China, the source of high-tech products – for now

July 31, 2011

The June 2011 National Geographic Magazine (NGM) is sitting on my desk reminding me to write a post about THE SECRET (Chinese) INGREDIENTS OF (almost) EVERYTHING.

In fact, today, China supplies 97% of the world’s rare earth needs.

NGM’s Folger tells us, “Although China currently monopolizes rare earth mining, other countries have deposits too. China has 48 percent of the world’s reserves; the United States has 13 percent. Russia, Australia, and Canada have substantial deposits as well. Until the 1980s, the United States led the world in rare earth production …” Then China entered the competition and soon dominated the global market.

How important are these rare earth minerals to our modern high-tech world?

The U.S. military depends on these minerals for night vision goggles used in combat, and to help control Predator drones, and Tomahawk cruise missiles.

MRI medical scans need a rare earth mineral to work while hybrid cars would not exist without them and wind turbines used to generate an alternative source of energy requires hundreds of pounds of one rare earth element while compact fluorescent light bulbs use another rare earth to light up.  Even our smart phones, flat-screen televisions and sunglasses (to protect our eyes from UV light) use rare earths.

Folger reveals that there is currently a shortage of rare earths with global demand about 60,000 tons. However, China will only be exporting 24,000 tons this year, since its growing middle class demands the same high-tech toys that many Americans and Europeans take for granted.

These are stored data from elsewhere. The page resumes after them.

(** [plan_internal]: the sealed plan with the nodes the search visited. *)
Definition plan_internal (i : PlanInputs) (failed : GenerationVector) (reference_mode : bool) :
  Result (ReconstructionPlan * Z) :=
  let status := inputs_validate i in
  if negb (status_ok status) then Refused status
  else if bool_decide (failed = []) then
    Refused (failure Code.Invalid "planning requires at least one failed generation")
  else
    let status := check_failed i failed in
    if negb (status_ok status) then Refused status
    else
      let d := build_demand_plan i failed in
      let v := assign_demands i (dp_options d) reference_mode in
      let '(restores, unresolved) := settle (av_proven v) (dp_options d) (as_choice (av_assignment v)) in
      let restores := std_sort restore_less restores in
      let unresolved := std_sort unresolved_less unresolved in
      if negb (zlen (dp_options d) =? zlen restores + zlen unresolved) then
        Refused (failure Code.Invalid
          "plan accounting did not close: every demand must be restored or unresolved")
      else if max_unresolved_dependents (pi_limits i) <? zlen unresolved then
        Refused (refuse_exhausted "max_unresolved_dependents" (zlen unresolved) (max_unresolved_dependents (pi_limits i)))
      else
        Value (seal (mkPlan (if id_valid (pi_plan_id i) then pi_plan_id i else 1) (pi_epoch i) (pi_boot i) failed
                 (dp_fences d) restores unresolved (feasibility_of d (av_proven v) restores) PlanState.Draft
                 (dp_closure_complete d)
                 (allow_withhold_on_unresolved (pi_planning i) && negb (bool_decide (unresolved = [])))
                 (tp_digest (in_topology i)) (inputs_policy_digest i) 0),
               av_nodes v).

Definition plan_reconstruction (i : PlanInputs) (failed : GenerationVector) : Result ReconstructionPlan :=
  match plan_internal i failed false with
  | Value (plan, _) => Value plan
  | Refused status => Refused status
  end.

(** * The reference solver *)

#[export] Instance PlanFeasibility_eq_dec : EqDecision PlanFeasibility.
Proof. solve_decision. Defined.

Record ReferenceSolution := mkSolution {
  so_optimal_found : bool;
  so_exhausted : bool;
  so_nodes_visited : Z;
  so_node_budget : Z;
  so_plan : ReconstructionPlan;
  so_outcome : Code
}.

Definition plan_default : ReconstructionPlan :=
  mkPlan 0 0 boot_none [] [] [] [] PlanFeasibility.Unknown PlanState.Draft false false 0 0 0.

Definition with_search_budget (i : PlanInputs) (budget : Z) : PlanInputs :=
  let l := pi_limits i in
  mkInputs (pi_topology i) (pi_candidates i) (pi_evidence i) (pi_failures i) (pi_authority i)
    (mkLimits (max_switches l) (max_links l) (max_paths l) (max_ports l) (max_failure_domains l) (max_closure_nodes l)
       (max_closure_edges l) (max_plan_steps l) budget (max_unresolved_dependents l) (max_explanation_terms l)
       (max_retained_attempts l) (max_authority_grants l) (max_fences l) (max_evidence_records l)
       (max_event_records l) (max_journal_records l) (max_sessions l) (max_session_queue l) (max_frame_payload l)
       (max_document_bytes l) (freshness_window_ns l) (fence_horizon_ns l))
    (pi_assessment i) (pi_planning i) (pi_epoch i) (pi_boot i) (pi_plan_id i) (pi_now_ns i).
Lemma consumed_increases ops r id :
  canonical (consumed_on id (session_run ops r).1)
  /\ (forall seq, seq ∈ consumed_on id (session_run ops r).1 -> last_seq id r < seq)
  /\ last_seq id r <= last_seq id (session_run ops r).2.
Proof.
  revert r. induction ops as [|op ops IH]; intros r.
  { split_and!; [constructor|by intros ? ?%elem_of_nil|done]. }
  destruct (session_run_cons op ops r) as [-> ->]. rewrite consumed_on_app.
  destruct (IH (session_step op r).2) as (Hc & Hall & Hle).
  destruct (session_step_consumed op r id) as [[-> Hl]|(seq & -> & Hlt & Hl)]; rewrite Hl in *.
  - done.
  - simpl. split_and!.
    + apply canonical_cons; [done|]. intros y Hy%Hall. by apply Z.ltb_lt.
    + intros q [->|Hq%Hall]%elem_of_cons; lia.
    + lia.
Qed.

Lemma closed_stays ops r id s :
  map_find id (sg_sessions r) = Some s -> sr_closed s = true ->
  consumed_on id (session_run ops r).1 = []
  /\ exists s', map_find id (sg_sessions (session_run ops r).2) = Some s' /\ sr_closed s' = true.
Proof.
  revert r s. induction ops as [|op ops IH]; intros r s Hf Hcl; [eauto|].
  destruct (session_run_cons op ops r) as [-> ->]. rewrite consumed_on_app.
  pose proof (session_step_evolves op r id) as He. rewrite Hf in He.
  enough (consumed_on id (option_list (session_step op r).1) = []
    /\ exists s1, map_find id (sg_sessions (session_step op r).2) = Some s1 /\ sr_closed s1 = true)
    as [-> (s1 & Hf1 & Hc1)] by (by apply (IH _ s1)).
  destruct (session_step_consumed op r id) as [[Hn _]|(q & Hq & _)].
  - split; [done|]. inversion He; subst; [by eauto|congruence|by eauto].
  - exfalso. inversion He as [c o Hne| |? ? Hop|]; subst; [|congruence|].
    + destruct (session_step op r).1 as [[i x]|]; [|done]. unfold consumed_on in Hq. simpl in Hq.
      rewrite filter_cons_False in Hq; [done|]. simpl in *. congruence.
    + match goal with H : None = (session_step op r).1 |- _ => by rewrite <- H in Hq end.
Qed.
(** The decoder on a range that is not null; the size is the length of the range. *)
Definition decode_frame_bytes (data : list Z) (limits : Limits) : FrameDecodeResult :=
  let size := zlen data in
  if size <? 4 then incomplete
  else if negb (load_le32 data 0 =? kFrameMagic) then
    make_failure FrameDisposition.Corrupt Code.Corrupt "frame magic mismatch"
  else if size <? kFrameHeaderBytes then incomplete
  else
    let header := load_frame_header data in
    if negb (fh_header_crc header =? crc32_ieee (slice data 0 kHeaderCrcOffset)) then
      make_failure FrameDisposition.Corrupt Code.Corrupt "frame header CRC mismatch"
    else if negb (fh_format_version header =? kFrameFormatVersion) then
      make_failure FrameDisposition.Unsupported Code.VersionMismatch
        "unsupported frame format version"
    else if negb (is_valid_message_type (fh_type header)) then
      make_failure FrameDisposition.Unsupported Code.Unsupported "unassigned message type"
    else if frame_payload_ceiling limits <? fh_payload_len header then
      make_failure FrameDisposition.Corrupt Code.Corrupt
        "frame payload length exceeds the configured bound"
    else decode_frame_body data header.

(** [decode_frame(data, size, limits)]; [None] is the null pointer. *)
Definition decode_frame (data : option (list Z)) (size : Z) (limits : Limits) : FrameDecodeResult :=
  match data with
  | None =>
      if negb (size =? 0) then
        make_failure FrameDisposition.Corrupt Code.Invalid "null frame buffer"
      else incomplete
  | Some bytes => decode_frame_bytes (take (Z.to_nat size) bytes) limits
  end.
Definition encode_restore_response (response : RestoreQueryResponse) : list Z :=
  payload_of kFixedPayloadBudget
    (write_u16 (code_raw (rq_outcome response));; write_u16 (code_raw (rq_reason response));;
     write_boolean (rq_may_restore response);; write_boolean (rq_effect_verified response);;
     write_u64 (rq_blocking_generations response)).

Definition decode_restore_response : list Z -> Result RestoreQueryResponse :=
  decode_payload kDefaultElements
    (outcome ← read_code; reason ← read_code; may_restore ← read_boolean; effect_verified ← read_boolean;
     blocking ← read_size;
     finish_payload (mret
       (need outcome (fun outcome => need reason (fun reason => need blocking (fun blocking =>
        Value (mkRestoreResponse outcome reason may_restore effect_verified blocking))))))).

Record SnapshotResponse := mkSnapshotResponse {
  sp_outcome : Code;
  sp_epoch : Z;
  sp_boot_ordinal : Z;
  sp_switches : Z;
  sp_fences : Z;
  sp_failures : Z;
  sp_active_grants : Z;
  sp_retained_events : Z;
  sp_durability_enabled : bool
}.

Definition encode_snapshot_response (response : SnapshotResponse) : list Z :=
  payload_of kFixedPayloadBudget
    (write_u16 (code_raw (sp_outcome response));; write_u64 (sp_epoch response);;
     write_u64 (sp_boot_ordinal response);; write_u64 (sp_switches response);;
     write_u64 (sp_fences response);; write_u64 (sp_failures response);;
     write_u64 (sp_active_grants response);; write_u64 (sp_retained_events response);;
     write_boolean (sp_durability_enabled response)).

Definition decode_snapshot_response : list Z -> Result SnapshotResponse :=
  decode_payload kDefaultElements
    (outcome ← read_code; epoch ← read_u64; boot_ordinal ← read_u64; switches ← read_size;
     fences ← read_size; failures ← read_size; grants ← read_size; events ← read_size;
     durability_enabled ← read_boolean;
     finish_payload (mret
       (need outcome (fun outcome => need switches (fun switches => need fences (fun fences =>
        need failures (fun failures => need grants (fun grants => need events (fun events =>
        Value (mkSnapshotResponse outcome epoch boot_ordinal switches fences failures grants events
                 durability_enabled)))))))))).

Definition encode_error_payload (code : Code) (detail : string) : list Z :=
  payload_of kTextBudget (write_u16 (code_raw code);; write_string (bounded_message detail)).

Definition decode_error_payload : list Z -> Result (Code * string) :=
  decode_payload kMaxMessageBytes
    (code ← read_code; detail ← read_string;
     finish_payload (mret (need code (fun code => Value (code, detail))))).

(** * Canonical payloads *)

(** What a payload codec promises to the two ends of a connection: every value
    it is meant for survives the trip, a payload cut short is refused as
    Truncated, and the decoder accepts nothing but such encodings, so a payload
    has one reading and a value one payload. *)
Class PayloadCodec {A} (ok : A -> Prop) (encode : A -> list Z) (decode : list Z -> Result A) : Prop := {
  codec_roundtrip : forall a, ok a -> decode (encode a) = Value a;
  codec_truncated : forall a p, ok a -> strict_prefix p (encode a) ->
    exists s, decode p = Refused s /\ status_code s = Code.Truncated;
  codec_canonical : forall data a, Forall in_u8 data -> decode data = Value a -> ok a /\ encode a = data;
  codec_bytes : forall a, ok a -> Forall in_u8 (encode a) /\ zlen (encode a) <= kTextBudget
}.

(** Two readers with the same answers. *)
Definition answers_alike {A} (m m' : ReaderM A) : Prop := forall r, (m r).1 = (m' r).1.

Lemma alike_bind {A B} (m : ReaderM A) (k k' : A -> ReaderM B) :
  (forall a, answers_alike (k a) (k' a)) -> answers_alike (m ≫= k) (m ≫= k').
Proof. intros Hk r. unfold mbind, reader_bind. destruct (m r) as [a r']. apply Hk. Qed.

Lemma alike_trans {A} (a b c : ReaderM A) : answers_alike a b -> answers_alike b c -> answers_alike a c.
Proof. intros H1 H2 r. by rewrite H1. Qed.

(** A status test in the middle of a payload decides nothing: a failed reader
    is refused at the end of the payload anyway. *)
Lemma alike_status {A B} (value : Result A) (k : Result A -> ReaderM (Result B)) :
  (forall x, FailClosed (k x)) -> answers_alike (status_then value ≫= k) (k value).
Proof.
  intros Hk r. unfold mbind, reader_bind, status_then. destruct (reader_ok r) eqn:Hr; cbn [negb]; [done|].
  by rewrite !Hk.
Qed.

Lemma alike_read_code {B} (k : Result Code -> ReaderM (Result B)) (k' : Z -> ReaderM (Result B)) :
  (forall x, FailClosed (k x)) -> (forall raw, answers_alike (k (code_value raw)) (k' raw)) ->
  answers_alike (read_code ≫= k) (read_u16 ≫= k').
Proof.
  intros Hk Hk' r. unfold read_code. transitivity ((read_u16 ≫= fun raw => status_then (code_value raw) ≫= k) r).1.
  - unfold mbind, reader_bind. by destruct (read_u16 r).
  - apply alike_bind. intros raw. eapply alike_trans; [by apply alike_status|apply Hk'].
Qed.

Lemma alike_read_size {B} (k : Result Z -> ReaderM (Result B)) (k' : Z -> ReaderM (Result B)) :
  (forall x, FailClosed (k x)) -> (forall raw, answers_alike (k (size_value raw)) (k' raw)) ->
  answers_alike (read_size ≫= k) (read_u64 ≫= k').
Proof.
  intros Hk Hk' r. unfold read_size. transitivity ((read_u64 ≫= fun raw => status_then (size_value raw) ≫= k) r).1.
  - unfold mbind, reader_bind. by destruct (read_u64 r).
  - apply alike_bind. intros raw. eapply alike_trans; [by apply alike_status|apply Hk'].
Qed.

Lemma alike_read_dependent {B} (k : Result DependentRef -> ReaderM (Result B)) (k' : Z -> Z -> ReaderM (Result B)) :
  (forall x, FailClosed (k x)) -> (forall kind id, answers_alike (k (dependent_value kind id)) (k' kind id)) ->
  answers_alike (read_frame_dependent ≫= k) (read_u8 ≫= fun kind => read_u64 ≫= k' kind).
Proof.
  intros Hk Hk' r. unfold read_frame_dependent.
  transitivity ((read_u8 ≫= fun kind => read_u64 ≫= fun id => status_then (dependent_value kind id) ≫= k) r).1.
  - unfold mbind, reader_bind. destruct (read_u8 r) as [kind r1]. by destruct (read_u64 r1).
  - apply alike_bind. intros kind. apply alike_bind. intros id.
    eapply alike_trans; [by apply alike_status|apply Hk'].
Qed.

#[export] Instance fail_closed_finish {A} (k : ReaderM (Result A)) : FailClosed (finish_payload k).
Proof. apply _. Qed.

#[export] Instance sticky_status {A} (value : Result A) : Sticky (status_then value).
Proof. by intros r. Qed.
#[export] Instance sticky_read_code : Sticky read_code.
Proof. unfold read_code. apply _. Qed.
#[export] Instance sticky_read_size : Sticky read_size.
Proof. unfold read_size. apply _. Qed.
#[export] Instance sticky_read_frame_dependent : Sticky read_frame_dependent.
Proof. unfold read_frame_dependent. apply _. Qed.
(** [Coordinator::open]. A refused opening destroys the coordinator, and what
    is left of it is its disk. [None] is the replay loop running out of fuel,
    which [open_answers] excludes. *)
Definition open (config : CoordinatorConfig) (disk : Disk) : option (Result unit * Coordinator) :=
  let c := coordinator_new config disk in
  let limit_status := limits_validate (cc_limits config) in
  if negb (status_ok limit_status) then Some (Refused limit_status, c)
  else
    let policy_status := policy_validate (cc_policy config) in
    if negb (status_ok policy_status) then Some (Refused policy_status, c)
    else if negb (cc_enable_durability config) then Some ((start_fresh;; announce) c)
    else if bool_decide (cc_durable_root config = []) then Some (Refused durability_unrooted, c)
    else
      match Journal.open path_resolve open_answer (store_options config) disk with
      | None => None
      | Some (Refused s, disk) => Some (Refused s, with_durable c None disk 0)
      | Some (Value store, disk) =>
          let c := with_durable c (Some store) disk 0 in
          let opening := ds_open_report store in
          if negb (status_ok (rp_status opening)) then
            Some (Refused (failure (status_code (rp_status opening))
                             "durable lineage could not be replayed without corruption"), c)
          else Some ((reconcile opening;; announce) c)
      end.
End runtime.
(* ===== verification/Failover.v ===== *)
(** The failover pipeline (include/sff/runtime/failover.hpp,
    src/runtime/failover.cpp): evidence admission, failure declaration and
    fencing, planning, applying, effect verification and the restore decision,
    as methods of the coordinator. *)

From S2P Require Import Prelude Containers Core Generation Switch Authority Evidence Topology Records Decision Plan.
From S2P Require Import Policy Payloads Candidates Planner Validator Coordinator.

#[local] Open Scope op_scope.

(** * Data *)

Record FailureDeclaration := mkDeclaration {
  fd_subject : SwitchKey;
  fd_source : EvidenceSource;
  fd_observed_at_ns : Z;
  fd_valid_for_ns : Z;
  fd_reason : string
}.

Definition declaration_validate (d : FailureDeclaration) : Status :=
  if negb (key_valid (fd_subject d)) then
    failure Code.Invalid "failure declaration subject is not generation-qualified"
  else if negb (is_valid_evidence_source (evidence_source_raw (fd_source d))) then
    failure Code.Invalid "failure declaration names an unknown evidence source"
  else if negb (bool_decide (trust_of (fd_source d) = TrustLevel.Authoritative)) then
    failure Code.Unauthorized "failure declaration requires an authoritative evidence source"
  else if fd_observed_at_ns d =? 0 then failure Code.Invalid "failure declaration has no observation time"
  else if fd_valid_for_ns d =? 0 then failure Code.Invalid "failure declaration has no validity window"
  else if kMaxMessageBytes <? str_size (fd_reason d) then
    failure Code.Invalid "failure declaration reason exceeds the message budget"
  else success.

Record FailoverOutcome := mkOutcome {
  fo_failed : SwitchKey;
  fo_failure : FailureRecord;
  fo_fence : Z;
  fo_fence_scope : FenceScopeState;
  fo_closure : DependencyClosure;
  fo_grants_fenced : Z;
  fo_dependents_affected : Z;
  fo_deferred : bool;
  fo_outcome : Code;
  fo_explanation : Explanation
}.

Definition outcome_digest (o : FailoverOutcome) : Z :=
  dig_hi
    (absorb_byte (wrap8 (code_raw (fo_outcome o)))
      (absorb_bool (fo_deferred o)
        (absorb_u64 (fo_dependents_affected o)
          (absorb_u64 (fo_grants_fenced o)
            (absorb_u64 (closure_digest (fo_closure o))
              (absorb_byte (fence_scope_raw (fo_fence_scope o))
                (absorb_u64 (fo_fence o)
                  (absorb_u64 (failure_digest (fo_failure o))
                    (absorb_key (fo_failed o)
                      (absorb_string "sff.failover-outcome.v1" digest_init)))))))))).

(** Terms added to an explanation, in order. *)
Inductive Term :=
| Text (key value : string)
| Count (key : string) (value : Z)
| Flag (key : string) (value : bool)
| Subject (key : string) (value : SwitchKey).

Definition add_term (e : Explanation) (t : Term) : Explanation :=
  match t with
  | Text key value => explain e key value
  | Count key value => explain_u64 e key value
  | Flag key value => explain_bool e key value
  | Subject key value => explain_key e key value
  end.

Definition explained (terms : list Term) : Explanation := foldl add_term explanation_default terms.

Section runtime.
Context {W : World}.

(** * Evidence and assessment *)

(** The identity under which the runtime admits a record. *)
Definition stamp (epoch : Z) (boot : BootIncarnation) (r : EvidenceRecord) : EvidenceRecord :=
  mkEvidence (er_id r) (er_kind r) (er_source r) (er_subject r) epoch boot (er_observed_at_ns r) (er_valid_for_ns r)
    (er_health r) (er_admin r) (er_capabilities r) (er_effect_dependent r) (er_effect_plan r) (er_effect_attempt r)
    (er_detail r).

Definition event_of (kind : EventKind) (code : Code) (text : string) (subject : SwitchKey) : Op unit :=
  append_event_about kind code text (sk_id subject) (sk_generation subject).

Definition admit_evidence (record : EvidenceRecord) : Op unit :=
  ensure_running;;
  epoch ← gets co_epoch;
  boot ← gets co_boot;
  if kRuntimeReservedIdBase <=? er_id record then
    refuse_with Code.Invalid "evidence identity is inside the range reserved for runtime-minted ids"
  else if boot_valid (er_admitted_boot record) && negb (bool_decide (er_admitted_boot record = boot)) then
    event_of EventKind.EvidenceRejected Code.Stale "evidence was admitted under a different process incarnation"
      (er_subject record);;
    refuse_with Code.Stale "evidence carries a process incarnation that is not current"
  else if id_valid (er_admitted_epoch record) && negb (er_admitted_epoch record =? epoch) then
    event_of EventKind.EvidenceRejected Code.Stale "evidence was admitted under a different coordinator epoch"
      (er_subject record);;
    refuse_with Code.Stale "evidence carries a coordinator epoch that is not current"
  else
    let stamped := stamp epoch boot record in
    admitted ← admit_to_store stamped;
    event_of (if status_ok admitted then EventKind.EvidenceAdmitted else EventKind.EvidenceRejected)
      (if status_ok admitted then Code.Ok else status_code admitted)
      (evidence_kind_to_string (er_kind stamped)) (er_subject stamped);;
    ensure_ok admitted;;
    record_decision DecisionKind.EvidenceAdmission (scope_of_switch (er_subject stamped) "evidence admission")
      Code.Ok Code.Ok []
      (explained [Text "evidence" (dec (er_id stamped)); Text "kind" (evidence_kind_to_string (er_kind stamped));
                  Text "source" (evidence_source_to_string (er_source stamped)); Subject "subject" (er_subject stamped)]).

(** [assess_switch] on the current evidence, failures and policy. *)
Definition assess_at (c : Coordinator) (key : SwitchKey) (now_ns : Z) : SwitchAssessment :=
  assess_switch key (co_evidence c) (co_failures c) now_ns (po_assessment (co_policy c)).

Definition assess_now (key : SwitchKey) : Op SwitchAssessment :=
  now_ns ← now; gets (fun c => assess_at c key now_ns).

To have a better idea of how this demand of rare earths will grow in China, the McKinsey Global Institute predicts China’s middle class will reach about 612 million Chinese by 2025 to become the world’s largest population of consumers. This will change ‘made in China‘ to ‘sold in China‘ possibly creating markets for luxury goods made in the USA.

Does this mean that soon Chinese may be complaining about US workers stealing jobs from China?

Meanwhile, other nations (such as the US) are rushing to develop rare earth metals until the US is capable of producing enough to supply the demand in America for high-tech gadgets.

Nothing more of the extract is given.